(** ** The successors a loop body is built with *)

(** Whatever the identification and the refinement of the successors
    give, the loop body is built with at most one successor; with more,
    AssertionError is raised. *)
Lemma loop_body_entered_with_at_most_one_successor (c c' : CyclicRegion)
    (quasi_topological_sort_nodes : DiGraph -> list nat) (st st' : TState)
    (loop_subgraph successors : list nat) :
  analyze_cyclic_until_loop_body c quasi_topological_sort_nodes st =
    Some (Ok (c', loop_subgraph, successors, st')) ->
  (length successors <= 1)%nat.
Proof.
  unfold analyze_cyclic_until_loop_body.
  destruct (_find_loop_nodes_and_successors c) as [[[sub succs]|]|];
    try discriminate.
  destruct (bool_decide (1 < length succs)%nat).
  - destruct (_refine_loop_successors c _ succs st) as [[c1 st1]|];
      [|discriminate].
    destruct (_find_loop_nodes_and_successors c1) as [[[sub' succs']|]|];
      try discriminate.
    destruct (bool_decide (length succs' <= 1)%nat) eqn:Hle; [|discriminate].
    intros [= <- <- <- <-]. apply bool_decide_eq_true in Hle. exact Hle.
  - destruct (bool_decide (length succs <= 1)%nat) eqn:Hle; [|discriminate].
    intros [= <- <- <- <-]. apply bool_decide_eq_true in Hle. exact Hle.
Qed.

(** ** The last statement: reading, removing and appending agree *)



Lemma scan_backwards_app (l1 l2 : list Node) :
  scan_backwards (l1 ++ l2) =
  match scan_backwards l2 with
  | Some r => Some r
  | None => scan_backwards l1
  end.
Proof.
  unfold scan_backwards. rewrite foldr_app.
  destruct (foldr _ None l2) as [r|]; [apply scan_backwards_found|reflexivity].
Qed.

Lemma scan_backwards_all_empty (l : list Node) :
  Forall (fun m => _get_last_statement m = Raise EmptyBlockNotice) l ->
  scan_backwards l = None.
Proof.
  unfold scan_backwards. induction 1 as [|m l Hm _ IH]; [reflexivity|].
  simpl. rewrite IH, Hm. reflexivity.
Qed.

Lemma scan_backwards_never_empty_notice (l : list Node) :
  scan_backwards l <> Some (Raise EmptyBlockNotice).
Proof.
  unfold scan_backwards. induction l as [|m l IH]; [discriminate|].
  simpl. destruct (foldr _ None l) as [r|]; simpl; [exact IH|].
  destruct (_get_last_statement m) as [?|[]]; discriminate.
Qed.

(** X2: the scan of a MultiNode skips the blocks that raise
    EmptyBlockNotice: with only such blocks after [n], the last
    statement of the MultiNode is what [n] gives, unless [n] raises
    EmptyBlockNotice as well, and then it is that of the blocks before
    [n]; EmptyBlockNotice never leaves a MultiNode. *)
Theorem multinode_scan_skips_empty_blocks (a : Z) (before after : list Node)
    (n : Node)
    (Hafter : Forall (fun m => _get_last_statement m = Raise EmptyBlockNotice)
                     after) :
  _get_last_statement (MultiNode a (before ++ n :: after)) =
    match _get_last_statement n with
    | Raise EmptyBlockNotice => _get_last_statement (MultiNode a before)
    | r => r
    end /\
  _get_last_statement (MultiNode a (before ++ n :: after)) <>
    Raise EmptyBlockNotice.
Proof.
  split.
  - rewrite !get_last_statement_Multi.
    change (n :: after) with ([n] ++ after).
    rewrite !scan_backwards_app, (scan_backwards_all_empty _ Hafter).
    unfold scan_backwards at 1. simpl.
    destruct (_get_last_statement n) as [?|[]]; reflexivity.
  - rewrite get_last_statement_Multi.
    pose proof (scan_backwards_never_empty_notice (before ++ n :: after)) as Hne.
    destruct (scan_backwards (before ++ n :: after)) as [r|]; [congruence|discriminate].
Qed.

(** X3: a MultiNode whose last block is an empty ailment block still
    has the last statement of the blocks before it, but that statement
    cannot be removed: [_remove_last_statement] looks at the last block
    only and raises IndexError. *)
Theorem multinode_trailing_empty_block (a b : Z) (nodes : list Node) (s : Stmt)
    (Hget : _get_last_statement (MultiNode a nodes) = Ok (Some s)) :
  _get_last_statement (MultiNode a (nodes ++ [AilBlock b []])) = Ok (Some s) /\
  _remove_last_statement (MultiNode a (nodes ++ [AilBlock b []])) =
    Raise IndexError.
Proof.
  split.
  - rewrite get_last_statement_Multi in *. rewrite scan_backwards_app.
    exact Hget.
  - rewrite remove_last_statement_Multi. unfold remove_in_last.
    rewrite last_snoc. reflexivity.
Qed.

(** ** Edge conditions by the shape of the source *)

(** The statements of the ailment block at the end of the chain of last
    children of a node, through CodeNodes, SequenceNodes and
    LoopNodes. *)
Inductive ends_in_block : Node -> list Stmt -> Prop :=
| ends_in_AilBlock a stmts : ends_in_block (AilBlock a stmts) stmts
| ends_in_CodeNode n rc stmts :
    ends_in_block n stmts -> ends_in_block (CodeNode n rc) stmts
| ends_in_SequenceNode nodes n stmts :
    ends_in_block n stmts -> ends_in_block (SequenceNode (nodes ++ [n])) stmts
| ends_in_LoopNode sort condition body n a stmts :
    ends_in_block n stmts ->
    ends_in_block (LoopNode sort condition (body ++ [n]) a) stmts.

(** [type(node) is ailment.Block] *)
Definition is_AilBlock (n : Node) : Prop :=
  match n with
  | AilBlock _ _ => True
  | _ => False
  end.

(** The edge condition the specification gives for a source whose
    trailing statement is [s]: true, unless [s] is a two-way
    conditional jump, and then the translated branch condition when the
    true arm targets the destination and its negation otherwise. *)
Definition condition_by_statement (s : Stmt) (dst : Node) (st : TState)
    : result (AST * TState) :=
  match s with
  | ConditionalJump _ condition true_target _ _ =>
      match _bool_variable_from_ail_condition condition st with
      | Ok (bool_var, st') =>
          Ok (if addr_is true_target dst then bool_var
              else claripy.Not bool_var, st')
      | Raise e => Raise e
      end
  | _ => Ok (claripy.true, st)
  end.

■ ■ ■ ■ ■ ■ ■

[What you have to do]: All lines with the string "unless" must be copied from the data.

[Reply to the exercise]:
    statement of the MultiNode is what [n] gives, unless [n] raises
    trailing statement is [s]: true, unless [s] is a two-way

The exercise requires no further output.